Trusting God means not needing a person or thing in my life in order to make God more real to me. That’s not to say that Father doesn’t sometimes give us people or things when it seems good to him. I need to realize however, that if he hasn’t given me something then I don’t need it. That’s a faith journey.
I don’t need fellowship or money or retirement funds or insurance or a job or religious icons or “spiritual covering” (what the heck is that) or meetings or preaching of God’s word, or somewhere to lay my head even. All I need is him. Simple and free. Daily bread.
My friend Jim read the book whose title shall not be mentioned (warning: PDF file) and it really had an impact on him. Isn’t that cool? Maybe you want to read it too.

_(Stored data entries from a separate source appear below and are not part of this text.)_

(* ===== verification/ScanLedger.v ===== *)
(** * The scan ledger

    The invariant of the scan tables, kept by every operation of [Scans] and by
    whatever the rest of the program does to the tables scans only read, and
    what the operations do on a database that satisfies it. *)

From S2P Require Import Prelude Json Vocab Operations Store Locators Scans.
From Stdlib Require Import ZArith Lia Bool String Ascii.
From stdpp Require Import base gmap strings list sorting relations.

Open Scope string_scope.
Open Scope Z_scope.

#[global] Arguments row_to_scan_session : simpl never.
#[global] Arguments row_to_mutation_session : simpl never.
#[global] Arguments row_to_inspected_scan_session : simpl never.
#[global] Arguments decode_observation_row : simpl never.
#[global] Arguments session_check : simpl never.
#[global] Arguments session_references : simpl never.
#[global] Arguments select_asc : simpl never.

(** ** Small tools *)

Lemma bool_iff (a b : bool) : (a = true <-> b = true) -> a = b.
Proof. destruct a, b; intros [H1 H2]; try done; [symmetry; by apply H1|by apply H2]. Qed.

Lemma transpose_map_ok {E A B} (f : A -> result E B) o o' :
  transpose (option_map f o) = Ok o' <->
  match o with None => o' = None | Some a => exists b, f a = Ok b /\ o' = Some b end.
Proof.
  destruct o as [a|]; cbn; [|split; [by intros [= <-]|by intros ->]].
  destruct (f a) as [b|e]; split.
  - intros [= <-]. eauto.
  - by intros (? & [= <-] & ->).
  - done.
  - by intros (? & [=] & _).
Qed.

Lemma if_negb_ok {A} (b : bool) (e : VoomError) (x : Res A) a :
  (if negb b then Err e else x) = Ok a <-> b = true /\ x = Ok a.
Proof. destruct b; cbn; intuition discriminate. Qed.

(** Running a composed transaction one step at a time. *)
Lemma tx_bind_run {S E A B} (m : Tx S E A) (f : A -> Tx S E B) s a s' :
  m s = (Ok a, s') -> (m ≫= f) s = f a s'.
Proof. unfold mbind, tx_mbind. by intros ->. Qed.

Lemma tx_bind_stop {S E A B} (m : Tx S E A) (f : A -> Tx S E B) s e s' :
  m s = (Err e, s') -> (m ≫= f) s = (Err e, s').
Proof. unfold mbind, tx_mbind. by intros ->. Qed.

Lemma lift_run {S E A B} (a : A) (f : A -> Tx S E B) s : (lift (Ok a) ≫= f) s = f a s.
Proof. done. Qed.
Lemma lift_stop {S E A B} (e : E) (f : A -> Tx S E B) s : (lift (Err e) ≫= f) s = (Err e, s).
Proof. done. Qed.
Lemma gets_run {S E A B} (g : S -> A) (f : A -> Tx S E B) s : (gets g ≫= f) s = f (g s) s.
Proof. done. Qed.
Lemma modify_run {S E B} (g : S -> S) (f : unit -> Tx S E B) s : (modify g ≫= f) s = f tt (g s).
Proof. done. Qed.

Ltac tx_go := repeat (first [rewrite lift_run | rewrite lift_stop | rewrite gets_run
  | rewrite modify_run]; cbv beta iota).

Lemma u64_id v : 0 <= v -> u64_from_i64 v = Ok v.
Proof. intros. by apply u64_from_i64_ok. Qed.
Lemma i64_id v : v <= i64_max -> i64_from_u64 v = Ok v.
Proof. intros. by apply i64_from_u64_ok. Qed.

Lemma map_fst_same {A B} (f : Z * A -> Z * B) (l : list (Z * A)) :
  (forall kv, (f kv).1 = kv.1) -> (map f l).*1 = l.*1.
Proof. intros Hf. induction l as [|kv l IH]; cbn; [done|by rewrite Hf, IH]. Qed.

Lemma Forall2_In_l {A B} (R : A -> B -> Prop) l k x :
  Forall2 R l k -> In x l -> exists y, In y k /\ R x y.
Proof.
  induction 1 as [|a b l k Hab _ IH]; cbn; [done|]. intros [->|Hx]; [eauto|].
  destruct (IH Hx) as (y & ? & ?); eauto.
Qed.
Lemma progressed_columns id r next total deadline :
  columns_ok id r -> stamped deadline ->
  columns_ok id (progressed_row next next total deadline r).
Proof. intros [C1 C2 C3 C4 C5 C6 C7 C8 C9 C10] Hd. by split. Qed.

Lemma locator_observed_spec d s loc :
  locator_observed d s loc = true <->
  exists q o row, scan_observations d !! (s, q, o) = Some row /\ so_locator row = loc.
Proof.
  unfold locator_observed. rewrite existsb_exists. split.
  - intros ([[[s' q] o] row] & Hin & Hc). cbn in Hc.
    apply andb_true_iff in Hc as [->%Z.eqb_eq Hl%String.eqb_eq].
    apply list_elem_of_In, elem_of_map_to_list in Hin. eauto.
  - intros (q & o & row & Hrow & <-). exists ((s, q, o), row). cbn.
    rewrite Z.eqb_refl, String.eqb_refl. split; [|done].
    by apply list_elem_of_In, elem_of_map_to_list.
Qed.

Lemma locator_unobserved d s loc :
  locator_observed d s loc = false <->
  forall q o row, scan_observations d !! (s, q, o) = Some row -> so_locator row <> loc.
Proof.
  rewrite <- not_true_iff_false, locator_observed_spec. split.
  - intros Hn q o row Hrow E. apply Hn. eauto.
  - intros Hn (q & o & row & Hrow & E). by eapply Hn.
Qed.

(** *** Reading the written database *)

Section written.
Variables (d : ScanDb) (p : PreparedBatch) (r : ScanSessionRow).
Let s := pb_scan_session_id p.
Let q := pb_sequence p.
Let total := ss_observation_count r + pb_observation_count p.

Lemma written_cumulative s' q' :
  cumulative_before (batch_written d p r) s' q' =
  if decide (s' = s /\ q' = q + 1 /\ q' <> 0) then total else cumulative_before d s' q'.
Proof.
  unfold cumulative_before. cbn. fold s q total.
  destruct (Z.eqb_spec q' 0) as [->|Hne]; [by rewrite decide_False by naive_solver|].
  destruct (decide (s' = s /\ q' = q + 1 /\ q' <> 0)) as [(-> & -> & _)|Hn].
  - replace (q + 1 - 1) with q by lia. by rewrite lookup_insert_eq.
  - rewrite lookup_insert_ne; [done|]. intros [= -> E]. apply Hn. split_and!; [done|lia|done].
Qed.

Lemma written_observation s' q' o :
  scan_observations (batch_written d p r) !! (s', q', o) =
  if decide ((s', q') = (s, q) /\ 0 <= o < Z.of_nat (List.length (pb_observations p)))
  then pb_observations p !! Z.to_nat o else scan_observations d !! (s', q', o).
Proof.
  change (scan_observations (batch_written d p r)) with
    (insert_rows s q 0 (pb_observations p) (scan_observations d)).
  rewrite insert_rows_lookup. cbn [fst snd]. rewrite Z.add_0_l, Z.sub_0_r. done.
Qed.

(** An observation of the written database is old or one of the batch. *)
Lemma written_observation_cases s' q' o row :
  scan_observations (batch_written d p r) !! (s', q', o) = Some row ->
  (s' = s /\ q' = q /\ 0 <= o < Z.of_nat (List.length (pb_observations p)) /\
   pb_observations p !! Z.to_nat o = Some row) \/
  scan_observations d !! (s', q', o) = Some row.
Proof.
  rewrite written_observation.
  destruct (decide _) as [[[= -> ->] Hr]|]; [left|right]; done.
Qed.
End written.
Lemma ledger_positions_length n :
  Z.of_nat n <= ss_next_sequence r ->
  Z.of_nat (List.length (ledger_positions n)) = cumulative_before d s (Z.of_nat n).
Proof.
  induction n as [|n IH]; intros Hn; [done|].
  cbn [ledger_positions]. rewrite length_app, Nat2Z.inj_add, IH by lia.
  destruct (proj2 (lg_range _ _ _ Hledger (Z.of_nat n))) as [b Hb]; [lia|]. rewrite Hb.
  rewrite length_map, length_seqZ.
  pose proof (lg_batch _ _ _ Hledger _ _ Hb) as [_ _ B3 _ B5].
  replace (Z.of_nat (S n)) with (Z.of_nat n + 1) by lia.
  rewrite (cumulative_step d s (Z.of_nat n) b) by (done || lia). lia.
Qed.

Lemma observations_of_positions :
  (observations_of d s).*1 ≡ₚ ledger_positions (Z.to_nat (ss_next_sequence r)).
Proof.
  pose proof ledger_bounds as (Hn & _).
  apply NoDup_Permutation; [apply observations_of_NoDup|apply ledger_positions_NoDup|].
  intros [q o]. rewrite ledger_positions_in, list_elem_of_fmap. split.
  - intros ([k row] & E & Hin%list_elem_of_In). cbn in E. subst k.
    apply observations_of_in in Hin.
    destruct (proj1 (lg_observations _ _ _ Hledger q o)) as (b & Hb & Ho); [eauto|].
    split; [|eauto]. apply (ledger_batch_range d s r Hledger) in Hb. lia.
  - intros [_ Hb]. apply (lg_observations _ _ _ Hledger) in Hb as [row Hrow].
    exists ((q, o), row). split; [done|]. apply list_elem_of_In. by apply observations_of_in.
Qed.

Lemma observations_of_length :
  Z.of_nat (List.length (observations_of d s)) = ss_observation_count r.
Proof.
  pose proof ledger_bounds as (Hn & _).
  rewrite <- (length_fmap fst), observations_of_positions, ledger_positions_length by lia.
  rewrite Z2Nat.id by lia. by rewrite <- (lg_total _ _ _ Hledger).
Qed.

(** *** Observations decode *)

Lemma position_bounds q o row :
  scan_observations d !! (s, q, o) = Some row -> 0 <= q <= i64_max /\ 0 <= o <= i64_max.
Proof.
  intros Hrow. pose proof ledger_bounds as (Hn & _).
  destruct (proj1 (lg_observations _ _ _ Hledger q o)) as (b & Hb & Ho); [eauto|].
  pose proof (lg_batch _ _ _ Hledger _ _ Hb) as [_ _ B3 _ _].
  apply (ledger_batch_range d s r Hledger) in Hb. unfold i64_max. lia.
Qed.

Lemma count_observation_step q o row actual :
  scan_observations d !! (s, q, o) = Some row -> actual + 1 <= u64_max ->
  count_observation actual ((q, o), row) = Ok (actual + 1).
Proof.
  intros Hrow Hmax. pose proof (lg_readable _ _ _ Hledger _ _ _ Hrow) as Hd.
  pose proof (position_bounds q o row Hrow) as [Hq Ho].
  unfold count_observation. cbn [fst snd].
  destruct (decode_observation_row row) as [ob|]; [|done].
  rewrite (u64_id q), (u64_id o) by lia. cbn [mbind result_mbind].
  by rewrite (i64_id q), (i64_id o), u64_add_some by lia.
Qed.

Lemma count_observations_fold l : forall actual,
  (forall k row, In (k, row) l -> scan_observations d !! (s, k.1, k.2) = Some row) ->
  0 <= actual -> actual + Z.of_nat (List.length l) <= u64_max ->
  fold_res count_observation actual l = Ok (actual + Z.of_nat (List.length l)).
Proof.
  induction l as [|[[q o] row] l IH]; intros actual Hl Ha Hmax; cbn [fold_res List.length] in *.
  - by rewrite Z.add_0_r.
  - rewrite count_observation_step; [|exact (Hl (q, o) row (or_introl eq_refl))|lia].
    cbn [mbind result_mbind]. rewrite IH; [f_equal; lia| |lia|lia].
    intros k x Hin. apply Hl. by right.
Qed.

Lemma validate_observations_run :
  s <= i64_max ->
  validate_completion_observations_in_tx (session_of s r) d = (Ok (ss_observation_count r), d).
Proof.
  intros Hs. pose proof ledger_bounds as (Hn & _ & Ho). pose proof observations_of_length as Hlen.
  unfold validate_completion_observations_in_tx. cbn [session_of scan_session_id].
  rewrite i64_id by done. tx_go. unfold getsR.
  rewrite (paged_fold_all position_lt); [|apply position_lt_asym
    |unfold COMPLETION_LEDGER_PAGE_SIZE; lia|apply observations_of_sorted].
  rewrite count_observations_fold; [by rewrite Z.add_0_l, Hlen| |lia|unfold u64_max; lia].
  intros [q o] row Hin. by apply observations_of_in in Hin.
Qed.
(** *** The distribution of observations over batches *)

Lemma batch_ordinals_seq q b :
  scan_batches d !! (s, q) = Some b -> batch_ordinals d s q ≡ₚ seqZ 0 (sb_observation_count b).
Proof.
  intros Hb. apply NoDup_Permutation; [|apply NoDup_seqZ|].
  - apply NoDup_omap_inj; [apply NoDup_map_to_list|].
    intros [[[s1 q1] o1] r1] [[[s2 q2] o2] r2] o Hx%elem_of_map_to_list Hy%elem_of_map_to_list. cbn.
    destruct (Z.eqb_spec s1 s), (Z.eqb_spec q1 q), (Z.eqb_spec s2 s), (Z.eqb_spec q2 q);
      try done. cbn. intros [= <-] [= ->]. congruence.
  - intros o. rewrite elem_of_seqZ. transitivity (is_Some (scan_observations d !! (s, q, o))).
    + unfold batch_ordinals. rewrite list_elem_of_omap. split.
      * intros ([[[s1 q1] o1] r1] & Hx%elem_of_map_to_list & E). cbn in E.
        destruct (Z.eqb_spec s1 s), (Z.eqb_spec q1 q); try done. cbn in E.
        injection E as <-. subst. eauto.
      * intros [row Hrow]. exists ((s, q, o), row). cbn. rewrite !Z.eqb_refl.
        split; [by apply elem_of_map_to_list|done].
    + rewrite (lg_observations _ _ _ Hledger). split.
      * intros (b' & Hb' & Ho). replace b' with b in Ho by congruence. lia.
      * intros Ho. exists b. split; [done|lia].
Qed.

Lemma distribution_valid : distribution_invalid d s = false.
Proof.
  unfold distribution_invalid. apply orb_false_iff. split.
  - apply existsb_false_iff. intros [q b] Hin. apply batches_of_in in Hin. cbn [fst snd].
    pose proof (batch_ordinals_seq q b Hin) as Hp.
    pose proof (lg_batch _ _ _ Hledger _ _ Hin) as [_ _ B3 _ _].
    assert (forall x, x ∈ batch_ordinals d s q <-> 0 <= x < sb_observation_count b) as Hel
      by (intros x; rewrite Hp, elem_of_seqZ; lia).
    rewrite (Permutation_length Hp), length_seqZ, Z2Nat.id, Z.eqb_refl by lia. cbn.
    destruct (batch_ordinals d s q) as [|o os]; [done|].
    destruct (foldl_min_spec os o) as [Hm Hm'], (foldl_max_spec os o) as [HM HM'].
    apply Hel in Hm, HM. pose proof (Hm' 0 (proj2 (Hel 0) ltac:(lia))).
    pose proof (HM' (sb_observation_count b - 1) (proj2 (Hel (sb_observation_count b - 1)) ltac:(lia))).
    rewrite (proj2 (Z.eqb_eq _ 0)), (proj2 (Z.eqb_eq _ (sb_observation_count b - 1))) by lia. done.
  - apply existsb_false_iff. intros [[q o] row] Hin. apply observations_of_in in Hin. cbn [fst snd].
    destruct (proj1 (lg_observations _ _ _ Hledger q o)) as (b & Hb & _); [eauto|].
    by rewrite Hb, bool_decide_eq_true_2 by eauto.
Qed.

(** The validation of the ledger never refuses a sound ledger. *)
Lemma validate_ledger_run :
  s <= i64_max -> validate_completion_ledger_in_tx (session_of s r) d = (Ok tt, d).
Proof.
  intros Hs. pose proof ledger_bounds as (_ & Hb & _). unfold validate_completion_ledger_in_tx.
  cbn [session_of scan_batch_count scan_next_sequence scan_observation_count].
  rewrite Hb, Z.eqb_refl. cbn [negb].
  rewrite (tx_bind_run _ _ _ _ _ (validate_batches_run Hs)). cbn [fst snd].
  rewrite !Z.eqb_refl. cbn [negb orb].
  rewrite (tx_bind_run _ _ d tt d).
  - rewrite (tx_bind_run _ _ _ _ _ (validate_observations_run Hs)). by rewrite Z.eqb_refl.
  - unfold validate_completion_observation_distribution_in_tx. cbn [session_of scan_session_id].
    rewrite i64_id by done. tx_go. by rewrite distribution_valid.
Qed.
End ledger.

(** ** Retiring the locations *)

Lemma foldl_update_lookup {A} (g : A -> A) (l : list (Z * A)) : forall (m : gmap Z A) k,
  NoDup l.*1 ->
  foldl (fun m kv => <[kv.1 := g kv.2]> m) m l !! k =
  match list_find (fun kv => kv.1 = k) l with Some (_, kv) => Some (g kv.2) | None => m !! k end.
Proof.
  induction l as [|[k0 x] l IH]; intros m k Hnd; [done|].
  cbn in Hnd. apply NoDup_cons in Hnd as [Hk0 Hnd]. cbn [foldl list_find fst snd].
  rewrite IH by done. destruct (decide (k0 = k)) as [->|Hne].
  - destruct (list_find (fun kv => kv.1 = k) l) as [[i kv]|] eqn:E.
    + apply list_find_Some in E as (Hl & <- & _). exfalso. apply Hk0.
      apply list_elem_of_fmap. exists kv. split; [done|]. by eapply list_elem_of_lookup_2.
    + apply lookup_insert_eq.
  - destruct (list_find (fun kv => kv.1 = k) l) as [[i kv]|]; cbn; [done|].
    by rewrite lookup_insert_ne.
Qed.

(** An [UPDATE .. WHERE cond] as one map over the table. *)
Definition update_where {A} (cond : Z -> A -> bool) (g : A -> A) (m : gmap Z A) : gmap Z A :=
  map_imap (fun k x => Some (if cond k x then g x else x)) m.

Lemma update_where_lookup {A} cond (g : A -> A) m k :
  update_where cond g m !! k = (fun x => if cond k x then g x else x) <$> m !! k.
Proof. unfold update_where. rewrite map_lookup_imap. by destruct (m !! k). Qed.

Lemma update_where_foldl {A} cond (g : A -> A) (m : gmap Z A) :
  foldl (fun m kv => <[kv.1 := g kv.2]> m) m (select_asc cond m) = update_where cond g m.
Proof.
  apply map_eq. intros k. rewrite update_where_lookup, foldl_update_lookup
    by apply NoDup_fst_filter, rows_asc_NoDup.
  destruct (list_find (fun kv => kv.1 = k) (select_asc cond m)) as [[i [k' x]]|] eqn:E.
  - apply list_find_Some in E as (Hl & <- & _).
    apply list_elem_of_lookup_2, list_elem_of_In, select_asc_in in Hl as [Hm Hc].
    cbn. rewrite Hm. cbn. by rewrite Hc.
  - apply list_find_None in E. destruct (m !! k) as [x|] eqn:Hm; [|done]. cbn.
    destruct (cond k x) eqn:Hc; [|done]. exfalso. rewrite Forall_forall in E.
    apply (E (k, x)); [|done]. apply list_elem_of_In, select_asc_in. done.
Qed.

Lemma count_where_select {A} cond (m : gmap Z A) :
  count_where cond m = Z.of_nat (List.length (select_asc cond m)).
Proof.
  unfold count_where, select_asc, rows_asc. f_equal.
  apply length_filter_perm. symmetry. apply (merge_sort_Permutation key_le).
Qed.

Lemma count_where_imap {A} cond (h : Z -> A -> A) (m : gmap Z A) :
  count_where cond (map_imap (fun k x => Some (h k x)) m) =
  count_where (fun k x => cond k (h k x)) m.
Proof.
  induction m as [|k x m Hk IH] using map_ind; [by rewrite map_imap_empty|].
  rewrite (map_imap_insert_Some _ _ _ _ (h k x)) by done.
  rewrite !count_where_insert_new by (done || by rewrite map_lookup_imap, Hk). by rewrite IH.
Qed.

March 13, 2008 at 2:37 pm · Filed under faith, spirit
Once upon a time there was a mom who had a little girl, and really the mom was just a girl herself, so having a little girl wasn’t something the mom could quite grasp. The little girl was a treasure but she was a hidden treasure because the mom (who was really just a girl) couldn’t see. Then one day the mom was older and though she was really just a girl herself, she began to see the treasure of the little girl and she began to treasure her. But the little girl couldn’t see because the mom hadn’t seen, and so the little girl went away and became a treasure lost, but a treasure still seen in the heart of the mom. And the mom, who wasn’t such a little girl anymore, wanted to go away too because she finally saw her treasure, but her treasure was lost. And so the mom went away, far away, where she could be as alone as she felt, and she hid there. She’d lost her treasure, and it was all her fault because she couldn’t see, and now that she could see, her treasure was lost, and she was angry and alone and… nothing. She had grasped her treasure, but it was too late, and then the treasure was out of her grasp, running, running, running. And the mom was angry, and scared. The mom was finished. She was away, and alone, and she was finished, without her treasure she was nothing.
“Go back,” the Wind said. “Go back. We are with you.”
“I won’t go back,” the mom said. “I want to wait here for my treasure. Maybe she will come to me.”
“There are other treasures waiting,” said Wind. “Go back. Your eyes are open and you must safely keep them, while you can. Forgive, pour out What is in you, because that is what makes the unseen treasure come to life, and that is what makes the lost treasure found again. If you don’t go back, your unseen will become your lost, again, and again, and again.”
The Wind wrapped around the mom and held her, and she felt held and wrapped up in Truth. “I will go back and see, and pour out. I will leave my lost treasure with the Wind and I will go back and give myself to Life and I will trust.”
“And I will hold her, and I will hold you, even though you are far apart, because I am with you, always.”